When circumstances dictate using a natural tooth abutment, a telescopic coping should be considered. This is permanently cemented to the natural tooth and can prevent decay if loosening occurs. Provisional cement is used to attach the prosthesis to the coping. If it leaches out of the implant crown, the natural tooth will still be protected.
PROSTHETIC FAILURE
Additional implant prosthetic complications include fracture of the implant components or the prosthesis. Fracture of implant components is usually attributed to fatigue from biomechanical overload. Failure of the implant prosthesis is usually traceable to less than ideal laboratory procedures or prosthesis design .
SUMMARY
Implant-supported prostheses, using cylindrical osseointegrated fixtures placed by a two-stage surgical technique, should be considered in the treatment of any partially edentulous patient. They are a reliable solution to many situations that are difficult to treat by conventional measures: the patient who cannot wear removable appliances, the patient with a long edentulous span or other circumstance (e.g., short roots) that diminishes the prognosis for an FPD, and the patient with a single missing tooth but sound adjacent teeth.
Success with implant prosthodontics requires the same attention to detail and careful planning as conventional fixed prosthodontics. Often a team approach is recommended, with a surgeon placing the implant and a restorative dentist designing the prosthesis. The critical stage is optimum placement of the implant(s). The surgeon s main concern is that it be well within the available bone and away from vital structures (e.g., the inferior dental canal). The restorative dentist s main concern is that the positioning and angulation of each fixture allow optimum occlusion, esthetics, and tissue health as well as minimum stresses at the implant-bone interface. Information obtained from a clinical examination, radiographs, and a diagnostic waxing on articulated casts is crucial to planning. Surgery is guided by a template made from the diagnostic waxing. Depending on the implant site, a two-stage surgical technique requires 3 to 6 months for bone to heal against the implant. In a second surgery, the implant is uncovered and implant abutments are screwed into place. Subsequently, a screw-retained prosthesis is fabricated to restore function and appearance.

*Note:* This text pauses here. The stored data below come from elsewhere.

(** An iteration of the loop: the data so far, and whether another response is to
    come *)
Definition SendTargets_turn (sch : TargetsSched) (itt : Z) (pduCh : nat) (accumulated : bytes)
    : SS (res (bytes * bool)) :=
  match ts_wait sch with
  | WaitTimeout => mret (Err (Errorf "session: SendTargets: timeout waiting for TextResp" []))
  | WaitCtx => mret (Err ErrCtx)
  | WaitResponse =>
    received ← receive pduCh;
    match received with
    | None => SM_panic
    | Some respRaw =>
      match DecodeBHS (raw_BHS respRaw) with
      | Err e => mret (Err (Wrapf "session: SendTargets: decode TextResp: %w" [] e))
      | Ok (PTextResp textResp) =>
          _ ← window_update (TextResp_ExpCmdSN textResp) (TextResp_MaxCmdSN textResp);
          _ ← updateStatSN (TextResp_StatSN textResp);
          let accumulated := accumulated ++ raw_DataSegment respRaw in
          if negb (TextResp_Continue textResp) then mret (Ok (accumulated, false))
          else
            acquired ← window_acquire (ts_acquire sch);
            match acquired with
            | Err e => mret (Err (Wrapf "session: SendTargets continuation: acquire CmdSN: %w" [] e))
            | Ok contCmdSN =>
              expStatSN ← SM_get ss_expStatSN;
              match TextReq_MarshalBHS
                      (textRequest itt (TextResp_TargetTransferTag textResp) contCmdSN expStatSN []) with
              | Err e => mret (Err (Wrapf "session: SendTargets continuation: encode TextReq: %w" [] e))
              | Ok contBHS =>
                  sent ← send_or_done (ts_send sch) (newRawPDU contBHS []);
                  mret (if (sent : bool) then Ok (accumulated, true) else Err ErrCtx)
              end
            end
      | Ok _ => mret (Err (Errorf "session: SendTargets: unexpected PDU type %T" []))
      end
    end
  end.

(** The end of [SendTargets]: the deferred [Unregister], and the targets *)
Definition SendTargets_end (itt : Z) (result : res bytes) : SS (res (list DiscoveryTarget)) :=
  _ ← router_Unregister itt;
  mret (parseSendTargetsResponse <$> result).

Fixpoint SendTargets_loop (schs : list TargetsSched) (itt : Z) (pduCh : nat) (accumulated : bytes)
    : SS (res (list DiscoveryTarget)) :=
  match schs with
  | [] => SM_block
  | sch :: schs =>
      turn ← SendTargets_turn sch itt pduCh accumulated;
      match turn with
      | Err e => SendTargets_end itt (Err e)
      | Ok (accumulated, false) => SendTargets_end itt (Ok accumulated)
      | Ok (accumulated, true) => SendTargets_loop schs itt pduCh accumulated
      end
  end.

Example parsePortal_v6 : parsePortal "[2001:db8::1]:860,3" = mkPortal "2001:db8::1" 860 3.
Proof. reflexivity. Qed.
Example parsePortal_default : parsePortal "storage.example.com" = mkPortal "storage.example.com" 3260 1.
Proof. reflexivity. Qed.

(** ** Specification *)

(** The address and port of a portal *)
Definition host_port (showPort : bool) (p : Portal) : bytes :=
  (if bool_decide (58 ∈ to_bytes (po_Address p)) then [91] ++ to_bytes (po_Address p) ++ [93]
   else to_bytes (po_Address p))
  ++ (if showPort then 58 :: to_bytes (FormatUint (po_Port p)) else []).

(** How a target writes a portal (RFC 7143 13.8): an address with colons in
    brackets; the port and the group tag can be left out when they are the
    defaults. *)
Definition portal_text (showPort showTag : bool) (p : Portal) : string :=
  of_bytes (host_port showPort p ++ (if showTag then 44 :: to_bytes (FormatUint (po_GroupTag p)) else [])).

Definition portal_ok (showPort showTag : bool) (p : Portal) : Prop :=
  (0 ∉ to_bytes (po_Address p)) /\ (44 ∉ to_bytes (po_Address p)) /\ (93 ∉ to_bytes (po_Address p)) /\ head (to_bytes (po_Address p)) <> Some 91 /\
  u16 (po_Port p) /\ u16 (po_GroupTag p) /\
  (showPort = false -> po_Port p = 3260) /\ (showTag = false -> po_GroupTag p = 1).

(** ** Lemmas *)

Lemma cut_last_None sep l : sep ∉ l -> cut_last sep l = None.
Proof.
  induction l as [|b l IH]; [done|]. intros [Hb Hl]%not_elem_of_cons. cbn [cut_last]. rewrite IH by done.
  by rewrite (proj2 (Z.eqb_neq b sep)) by congruence.
Qed.

Lemma cut_last_app sep before after : sep ∉ after -> cut_last sep (before ++ sep :: after) = Some (before, after).
Proof.
  intros Ha. induction before as [|b before IH]; cbn [app cut_last].
  - by rewrite cut_last_None, Z.eqb_refl.
  - by rewrite IH.
Qed.

Lemma format_digits_range fuel n : 0 <= n -> Forall (fun c => 48 <= c <= 57) (format_digits fuel n).
Proof.
  revert n; induction fuel as [|fuel IH]; intros n Hn; cbn [format_digits]; [constructor|].
  apply Forall_app_2; [case_match; [constructor|]; apply IH; by apply Z.div_pos|].
  constructor; [|constructor]. pose proof (Z.mod_pos_bound n 10 ltac:(lia)). lia.
Qed.

Lemma FormatUint_digits n : 0 <= n -> to_bytes (FormatUint n) = format_digits 20 n /\
  Forall (fun c => 48 <= c <= 57) (to_bytes (FormatUint n)).
Proof.
  intros Hn. unfold FormatUint. rewrite to_of_bytes by apply format_digits_ok.
  split; [done|by apply format_digits_range].
Qed.

Lemma not_in_digits c n : 0 <= n -> (c < 48 \/ 57 < c) -> c ∉ to_bytes (FormatUint n).
Proof.
  intros Hn Hc Hin. destruct (FormatUint_digits n Hn) as [_ Hd].
  rewrite Forall_forall in Hd. specialize (Hd c Hin). lia.
Qed.

Lemma Atoi_FormatUint n : 0 <= n < 2 ^ 63 -> Atoi (to_bytes (FormatUint n)) = Some n.
Proof.
  intros Hn. destruct (FormatUint_digits n ltac:(lia)) as [E Hd]. rewrite E in *.
  pose proof (format_digits_nonempty 19 n) as Hne.
  pose proof (parse_format_digits 20 n) as Hp.
  unfold Atoi. destruct (format_digits 20 n) as [|c l] eqn:El; [done|]. apply Forall_cons in Hd as [Hc _].
  rewrite (proj2 (Z.eqb_neq c 43)), (proj2 (Z.eqb_neq c 45)) by lia.
  rewrite Hp by (change (10 ^ Z.of_nat 20) with 100000000000000000000; lia).
  by rewrite (proj2 (Z.leb_le _ _)), (proj2 (Z.ltb_lt _ _)) by lia.
Qed.

Lemma parseAddrPort_text showPort showTag p tag : portal_ok showPort showTag p ->
  parseAddrPort (host_port showPort p) (mkPortal "" 3260 tag) = mkPortal (po_Address p) (po_Port p) tag.
Proof.
  intros (_ & _ & Hb & Hh & Hp & _ & Hdp & _). unfold host_port.
  assert (Hport : Atoi (to_bytes (FormatUint (po_Port p))) = Some (po_Port p))
    by (apply Atoi_FormatUint; unfold in_width in Hp; lia).
  assert (Hcolon : 58 ∉ to_bytes (FormatUint (po_Port p)))
    by (apply not_in_digits; unfold in_width in Hp; lia).
  destruct p as [addr port gt]. cbn [po_Address po_Port] in *. set (a := to_bytes addr) in *.
  assert (Ha : of_bytes a = addr) by apply of_to_bytes.
  destruct (bool_decide_reflect (58 ∈ a)) as [H58|H58].
  - cbn [app]. unfold parseAddrPort. rewrite <- app_assoc.
    change (([93] ++ ?l)) with (93 :: l). rewrite cut_app by done. cbn [negb].
    destruct showPort.
    + rewrite Hport. unfold set_Port, set_Address. cbn. by rewrite Ha.
    + rewrite Hdp by done. unfold set_Address. cbn. by rewrite Ha.
  - assert (E : forall l p0, (l = [] \/ exists l', l = 58 :: l') ->
      parseAddrPort (a ++ l) p0 = match cut_last 58 (a ++ l) with
        | Some (addr, port) =>
            match Atoi port with
            | Some v => set_Address addr (set_Port v p0)
            | None => set_Address (a ++ l) p0
            end
        | None => set_Address (a ++ l) p0
        end).
    { intros l p0 Hl. destruct a as [|c a'].
      - destruct Hl as [->|[l' ->]]; done.
      - cbn [app]. simpl in Hh. unfold parseAddrPort.
        assert (c <> 91) as Hc by congruence.
        destruct c as [|c|c]; [done| |done].
        do 7 (destruct c as [c|c|]; try done). }
    rewrite E by (destruct showPort; eauto). destruct showPort.
    + rewrite cut_last_app by done. rewrite Hport. unfold set_Port, set_Address. cbn. by rewrite Ha.
    + rewrite app_nil_r, cut_last_None by done. rewrite Hdp by done. unfold set_Address. cbn. by rewrite Ha.
Qed.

Several implant systems are available, each with a variety of components for restorative management (e.g., an antirotational feature incorporated in an implant for single tooth replacement). Problems unique to implant prosthodontics include screw loosening and bone loss from premature loading or repeated overloading. Occlusal considerations, prosthesis fit, plaque control, and follow-up care are all primary concerns to the professionals who deal with implants and conventionally supported prostheses.